You are viewing a plain text version of this content. The canonical link for it is here.
Posted to dev@curator.apache.org by Randgalt <gi...@git.apache.org> on 2017/11/22 02:15:34 UTC

[GitHub] curator pull request #242: [CURATOR-443] CuratorFrameworkImpl may sleep in f...

GitHub user Randgalt opened a pull request:

    https://github.com/apache/curator/pull/242

    [CURATOR-443] CuratorFrameworkImpl may sleep in foreground even if inBackground is called

    To avoid massive spinning, background operations are paused for 1 second when there is no connection.

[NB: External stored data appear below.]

(* ===== verification/ConsumerProtocol.v ===== *)
(** * The consumer protocol blobs: internal/kwire/consumer_protocol.go

    Subscriptions and assignments, the application-level payloads of JoinGroup
    and SyncGroup.  Later versions add trailing fields that a decoder accepts
    as missing; re-encoding writes them (a missing generation as -1), so the
    round trip is up to [normalize_subscription] and [normalize_assignment]. *)

From stdpp Require Import base numbers list strings gmap.
From Stdlib Require Import ZArith Lia Strings.Byte.
From S2P Require Import Prelude Primitives Codec.

Record TopicPartitions := mkTopicPartitions {
  TP_Topic : string;
  TP_Partitions : list Z;
}.

#[global] Instance TopicPartitions_eq_dec : EqDecision TopicPartitions.
Proof. solve_decision. Defined.

Record Subscription := mkSubscription {
  SUB_Version : Z;
  SUB_Topics : list string;
  SUB_UserData : list byte;
  SUB_UserDataNull : bool;
  SUB_OwnedPartitions : list TopicPartitions;
  SUB_GenerationID : Z;
  SUB_GenerationPresent : bool;
  SUB_RackID : string;
  SUB_RackIDNull : bool;
  SUB_RackIDPresent : bool;
}.

Record Assignment := mkAssignment {
  ASG_Version : Z;
  ASG_Partitions : list TopicPartitions;
  ASG_UserData : list byte;
  ASG_UserDataNull : bool;
  ASG_RackID : string;
  ASG_RackIDNull : bool;
  ASG_RackIDPresent : bool;
}.

(** ** Topic partitions *)

Definition topicPartitions : Dec TopicPartitions :=
  topic <- ReadString ;;
  parts <- rd_array false ReadInt32 ;;
  ret (mkTopicPartitions topic parts).

Definition decodeTopicPartitions : Dec (list TopicPartitions) := rd_array false topicPartitions.

(** One iteration of the loop of [appendTopicPartitions]. *)
Definition append_tp (dst : list byte) (tp : TopicPartitions) : list byte :=
  let dst := AppendString dst (TP_Topic tp) in
  ap_array false AppendInt32 dst (TP_Partitions tp).

Definition appendTopicPartitions (dst : list byte) (tps : list TopicPartitions) : list byte :=
  ap_array false append_tp dst tps.

(** ** Subscriptions *)

(** [if cond && c.Remaining() > 0 { ... }]. *)
Definition rd_if_more {A} (cond : bool) (d : Dec A) (zero : A) : Dec A := fun c =>
  if cond && (0 <? Remaining c) then d c else (Ok zero, c).

Definition subscription : Dec Subscription :=
  v <- ReadInt16 ;;
  topics <- rd_array false ReadString ;;
  ud <- ReadNullableBytes ;;
  owned <- rd_if_more (1 <=? v) decodeTopicPartitions [] ;;
  gen <- rd_if_more (2 <=? v) (g <- ReadInt32 ;; ret (g, true)) (0, false) ;;
  rack <- rd_if_more (3 <=? v) (r <- ReadNullableString ;; ret (r, true)) ((""%string, false), false) ;;
  ret (mkSubscription v topics (fst ud) (snd ud) owned (fst gen) (snd gen)
         (fst (fst rack)) (snd (fst rack)) (snd rack)).

Definition DecodeSubscription (blob : list byte) : outcome kerr Subscription :=
  run_dec subscription blob.

Definition AppendSubscription (dst : list byte) (s : Subscription) : list byte :=
  let v := SUB_Version s in
  let dst := AppendInt16 dst v in
  let dst := ap_array false AppendString dst (SUB_Topics s) in
  let dst := AppendNullableBytes dst (SUB_UserData s) (SUB_UserDataNull s) in
  let dst := if 1 <=? v then appendTopicPartitions dst (SUB_OwnedPartitions s) else dst in
  let dst := if 2 <=? v
             then AppendInt32 dst (if SUB_GenerationPresent s then SUB_GenerationID s else -1)
             else dst in
  if 3 <=? v then AppendNullableString dst (SUB_RackID s) (SUB_RackIDNull s) else dst.

(** ** Assignments *)

Definition assignment : Dec Assignment :=
  v <- ReadInt16 ;;
  parts <- decodeTopicPartitions ;;
  ud <- ReadNullableBytes ;;
  rack <- rd_if_more (3 <=? v) (r <- ReadNullableString ;; ret (r, true)) ((""%string, false), false) ;;
  ret (mkAssignment v parts (fst ud) (snd ud) (fst (fst rack)) (snd (fst rack)) (snd rack)).

Definition DecodeAssignment (blob : list byte) : outcome kerr Assignment :=
  run_dec assignment blob.

Definition AppendAssignment (dst : list byte) (a : Assignment) : list byte :=
  let dst := AppendInt16 dst (ASG_Version a) in
  let dst := appendTopicPartitions dst (ASG_Partitions a) in
  let dst := AppendNullableBytes dst (ASG_UserData a) (ASG_UserDataNull a) in
  if 3 <=? ASG_Version a then AppendNullableString dst (ASG_RackID a) (ASG_RackIDNull a) else dst.

(** ** Well-formed values *)

Definition wf_tp (tp : TopicPartitions) : Prop :=
  str16 (TP_Topic tp) /\ arr_ok false int32 (TP_Partitions tp).

Definition wf_rack (v : Z) (rack : (string * bool) * bool) : Prop :=
  when_ok (3 <=? v) (fun p => nullable ""%string str16 (fst p)) ((""%string, false), false) rack.

Definition wf_subscription (s : Subscription) : Prop :=
  let v := SUB_Version s in
  int16 v /\ arr_ok false str16 (SUB_Topics s) /\
  nullable [] bytes32 (SUB_UserData s, SUB_UserDataNull s) /\
  when_ok (1 <=? v) (arr_ok false wf_tp) [] (SUB_OwnedPartitions s) /\
  when_ok (2 <=? v) (fun p => int32 (fst p)) (0, false)
    (SUB_GenerationID s, SUB_GenerationPresent s) /\
  wf_rack v ((SUB_RackID s, SUB_RackIDNull s), SUB_RackIDPresent s).

Definition wf_assignment (a : Assignment) : Prop :=
  int16 (ASG_Version a) /\ arr_ok false wf_tp (ASG_Partitions a) /\
  nullable [] bytes32 (ASG_UserData a, ASG_UserDataNull a) /\
  wf_rack (ASG_Version a) ((ASG_RackID a, ASG_RackIDNull a), ASG_RackIDPresent a).

(** What re-encoding makes of the optional trailing fields: from its version on
    a field is present, and a generation that was missing is -1 (not the 0 a
    decoder leaves there), which is what the encoder writes for it. *)
Definition normalize_subscription (s : Subscription) : Subscription :=
  let v := SUB_Version s in
  mkSubscription v (SUB_Topics s) (SUB_UserData s) (SUB_UserDataNull s) (SUB_OwnedPartitions s)
    (if 2 <=? v then if SUB_GenerationPresent s then SUB_GenerationID s else -1 else 0)
    (2 <=? v) (SUB_RackID s) (SUB_RackIDNull s) (3 <=? v).

Definition normalize_assignment (a : Assignment) : Assignment :=
  mkAssignment (ASG_Version a) (ASG_Partitions a) (ASG_UserData a) (ASG_UserDataNull a)
    (ASG_RackID a) (ASG_RackIDNull a) (3 <=? ASG_Version a).

#[global] Arguments rd_if_more : simpl never.
#[global] Arguments decodeTopicPartitions : simpl never.
#[global] Arguments appendTopicPartitions : simpl never.

(** ** Facts *)

#[global] Instance safe_rd_if_more {A} cond (d : Dec A) zero : Safe d -> Safe (rd_if_more cond d zero).
Proof.
  intros Hd c Hc. unfold rd_if_more. destruct (_ && _); [by apply Hd|].
  destruct Hc. solve_safe.
Qed.

Lemma yields_rd_if_more {A} cond (d : Dec A) P zero :
  yields d P -> (cond = true -> P zero) -> yields (rd_if_more cond d zero) (when_ok cond P zero).
Proof.
  intros Hd Hz c a c'. unfold rd_if_more, when_ok. destruct cond; simpl.
  - destruct (0 <? Remaining c); [apply Hd|]. intros [= <- <-]. auto.
  - by intros [= <- <-].
Qed.

Lemma decodes_rd_if_more {A} (cond : bool) (d : Dec A) zero bs a :
  (cond = true -> decodes d bs a /\ bs <> []) -> (cond = false -> a = zero) ->
  decodes (rd_if_more cond d zero) (if cond then bs else []) a.
Proof.
  intros Hd Hz. destruct cond.
  - destruct (Hd eq_refl) as [Hdec Hne]. intros pre rest. unfold rd_if_more, Remaining; simpl.
    destruct (Z.ltb_spec 0 (len (pre ++ bs ++ rest) - len pre)); [apply Hdec|].
    destruct bs; [done|]. len_lia.
  - rewrite (Hz eq_refl). apply decodes_ret.
Qed.

#[global] Instance appender_tp : Appender append_tp.
Proof. unfold append_tp. solve_appender. Qed.
#[global] Instance appender_topic_partitions : Appender appendTopicPartitions.
Proof. unfold appendTopicPartitions. apply _. Qed.

Lemma tp_nonempty tp : append_tp [] tp <> [].
Proof. by unfold append_tp, AppendString; append_norm. Qed.

Lemma string_nonempty s : AppendString [] s <> [].
Proof. done. Qed.

#[global] Instance tp_codec : WireCodec wf_tp append_tp topicPartitions.
Proof.
  split.
  - apply _.
  - unfold topicPartitions. apply _.
  - unfold topicPartitions. solve_yields. by unfold wf_tp.
  - intros [topic parts] [??]; cbn in *. unfold topicPartitions, append_tp; cbn.
    pose proof (decodes_decodeInt32Array false parts). append_norm.
    eapply decodes_bind; [eauto with kwire|]. eapply decodes_bind_nil; [eauto|apply decodes_ret].
Qed.

#[global] Instance safe_decodeTopicPartitions : Safe decodeTopicPartitions.
Proof. unfold decodeTopicPartitions. apply _. Qed.

Lemma yields_decodeTopicPartitions : yields decodeTopicPartitions (arr_ok false wf_tp).
Proof. apply yields_rd_array, codec_yields. Qed.

Lemma decodes_decodeTopicPartitions tps :
  arr_ok false wf_tp tps -> decodes decodeTopicPartitions (appendTopicPartitions [] tps) tps.
Proof.
  apply (decodes_rd_array false topicPartitions append_tp wf_tp). intros tp Htp. split; [by apply codec_decodes|apply tp_nonempty].
Qed.

Lemma topic_partitions_nonempty tps : appendTopicPartitions [] tps <> [].
Proof.
  unfold appendTopicPartitions, ap_array. rewrite (append_fold append_tp).
  intros [H _]%app_nil. done.
Qed.

Lemma decodes_strings ts :
  arr_ok false str16 ts -> decodes (rd_array false ReadString) (ap_array false AppendString [] ts) ts.
Proof.
  apply (decodes_rd_array false ReadString AppendString str16). intros s Hs. split; [by apply decodes_ReadString|apply string_nonempty].
Qed.

Lemma yields_rack v :
  yields (rd_if_more (3 <=? v) (r <- ReadNullableString ;; ret (r, true)) ((""%string, false), false))
    (wf_rack v).
Proof.
  apply yields_rd_if_more; [|by intros _; unfold nullable, str16].
  eapply yields_bind; [apply yields_ReadNullableString|]. intros r Hr. by apply yields_ret.
Qed.

Lemma decodes_rack v s null pres :
  wf_rack v ((s, null), pres) ->
  decodes (rd_if_more (3 <=? v) (r <- ReadNullableString ;; ret (r, true)) ((""%string, false), false))
    (if 3 <=? v then AppendNullableString [] s null else []) ((s, null), 3 <=? v).
Proof.
  unfold wf_rack, when_ok. intros H. apply decodes_rd_if_more; intros E; rewrite E in *.
  - split; [|by destruct null]. eapply decodes_bind_nil; [|apply decodes_ret].
    by apply decodes_ReadNullableString.
  - by injection H as -> -> ->.
Qed.

Lemma yields_generation v :
  yields (rd_if_more (2 <=? v) (g <- ReadInt32 ;; ret (g, true)) (0, false))
    (when_ok (2 <=? v) (fun p => int32 (fst p)) (0, false)).
Proof.
  apply yields_rd_if_more; [|by intros _].
  eapply yields_bind; [apply yields_ReadInt32|]. intros g Hg. by apply yields_ret.
Qed.

Lemma yields_owned v :
  yields (rd_if_more (1 <=? v) decodeTopicPartitions []) (when_ok (1 <=? v) (arr_ok false wf_tp) []).
Proof.
  apply yields_rd_if_more; [apply yields_decodeTopicPartitions|]. by intros _; split; [constructor|].
Qed.

#[local] Hint Resolve yields_rack yields_generation yields_owned decodes_rack decodes_strings
  yields_decodeTopicPartitions decodes_decodeTopicPartitions : kwire.

#[global] Instance safe_subscription : Safe subscription.
Proof. unfold subscription. apply _. Qed.
#[global] Instance safe_assignment : Safe assignment.
Proof. unfold assignment. apply _. Qed.

Lemma yields_subscription : yields subscription wf_subscription.
Proof. unfold subscription. solve_yields. unfold wf_subscription; cbn. solve_wf. Qed.

Lemma yields_assignment : yields assignment wf_assignment.
Proof. unfold assignment. solve_yields. unfold wf_assignment; cbn. solve_wf. Qed.

Lemma decodes_generation v gen pres :
  when_ok (2 <=? v) (fun p => int32 (fst p)) (0, false) (gen, pres) ->
  decodes (rd_if_more (2 <=? v) (g <- ReadInt32 ;; ret (g, true)) (0, false))
    (if 2 <=? v then AppendInt32 [] (if pres then gen else -1) else [])
    (if 2 <=? v then if pres then gen else -1 else 0, 2 <=? v).
Proof.
  unfold when_ok. intros H. apply decodes_rd_if_more; intros E; rewrite E in *; [|done].
  split; [|done]. eapply decodes_bind_nil; [|apply decodes_ret].
  apply decodes_ReadInt32. destruct pres; [done|]. unfold in_int; simpl; lia.
Qed.

Lemma decodes_owned v tps :
  when_ok (1 <=? v) (arr_ok false wf_tp) [] tps ->
  decodes (rd_if_more (1 <=? v) decodeTopicPartitions [])
    (if 1 <=? v then appendTopicPartitions [] tps else []) tps.
Proof.
  unfold when_ok. intros H. apply decodes_rd_if_more; intros E; rewrite E in *; [|done].
  split; [by apply decodes_decodeTopicPartitions|apply topic_partitions_nonempty].
Qed.

#[local] Hint Resolve decodes_generation decodes_owned : kwire.

(** The encodings as concatenations of their fields. *)
Lemma append_subscription dst s :
  let v := SUB_Version s in
  AppendSubscription dst s =
  dst ++ AppendInt16 [] v ++ ap_array false AppendString [] (SUB_Topics s) ++
  AppendNullableBytes [] (SUB_UserData s) (SUB_UserDataNull s) ++
  (if 1 <=? v then appendTopicPartitions [] (SUB_OwnedPartitions s) else []) ++
  (if 2 <=? v then AppendInt32 [] (if SUB_GenerationPresent s then SUB_GenerationID s else -1)
   else []) ++
  (if 3 <=? v then AppendNullableString [] (SUB_RackID s) (SUB_RackIDNull s) else []).
Proof.
  cbv zeta. unfold AppendSubscription. cbv zeta.
  rewrite (append_app (f := appendTopicPartitions) (AppendNullableBytes _ _ _)).
  append_norm. reflexivity.
Qed.

Lemma append_assignment dst a :
  AppendAssignment dst a =
  dst ++ AppendInt16 [] (ASG_Version a) ++ appendTopicPartitions [] (ASG_Partitions a) ++
  AppendNullableBytes [] (ASG_UserData a) (ASG_UserDataNull a) ++
  (if 3 <=? ASG_Version a then AppendNullableString [] (ASG_RackID a) (ASG_RackIDNull a) else []).
Proof.
  unfold AppendAssignment. cbv zeta.
  rewrite (append_app (f := appendTopicPartitions) (AppendInt16 _ _)).
  append_norm. reflexivity.
Qed.

#[global] Instance appender_subscription : Appender AppendSubscription.
Proof. intros dst s. by rewrite append_subscription, (append_subscription []). Qed.
#[global] Instance appender_assignment : Appender AppendAssignment.
Proof. intros dst a. by rewrite append_assignment, (append_assignment []). Qed.

Lemma decodes_subscription s :
  wf_subscription s -> decodes subscription (AppendSubscription [] s) (normalize_subscription s).
Proof.
  destruct s as [v topics ud udn owned gen genp rack rackn rackp].
  intros (?&?&?&?&?&?). cbn in *. rewrite append_subscription. cbn.
  unfold subscription, normalize_subscription; cbn. repeat decodes_step.
Qed.

Lemma decodes_assignment a :
  wf_assignment a -> decodes assignment (AppendAssignment [] a) (normalize_assignment a).
Proof.
  destruct a as [v parts ud udn rack rackn rackp].
  intros (?&?&?&?). cbn in *. rewrite append_assignment. cbn.
  unfold assignment, normalize_assignment; cbn. repeat decodes_step.
Qed.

However, this can hurt performance terribly if background operations are queued, for example, prior to initial connection. This changes the behavior so that the sleeps are cleared when the connection is re-established. A separate queue of "forced sleep" operations are kept while the connection is down. This queue then gets its sleep cleared when the connection is re-established.
    
    Reviewers - please verify this logic. I think I have it right. I'm only concerned that I might be leaking operations into `forcedSleepOperations` that never get cleared.

You can merge this pull request into a Git repository by running:

    $ git pull https://github.com/apache/curator CURATOR-443

Alternatively you can review and apply these changes as the patch at:

    https://github.com/apache/curator/pull/242.patch

To close this pull request, make a commit to your master/trunk branch
with (at least) the following in the commit message:

    This closes #242
    
----
commit bfdb790bc69022b0eef74558e9511e6ed2b665e9
Author: randgalt <ra...@apache.org>
Date:   2017-11-22T02:11:01Z

    To avoid massive spinning, background operations are paused for 1 second when there is no connection. However, this can hurt performance terribly if background operations are queued, for example, prior to initial connection. This changes the behavior so that the sleeps are cleared when the connection is re-established. A separate queue of "forced sleep" operations are kept while the connection is down. This queue then gets its sleep cleared when the connection is re-established.

----


---

[GitHub] curator pull request #242: [CURATOR-443] CuratorFrameworkImpl may sleep in f...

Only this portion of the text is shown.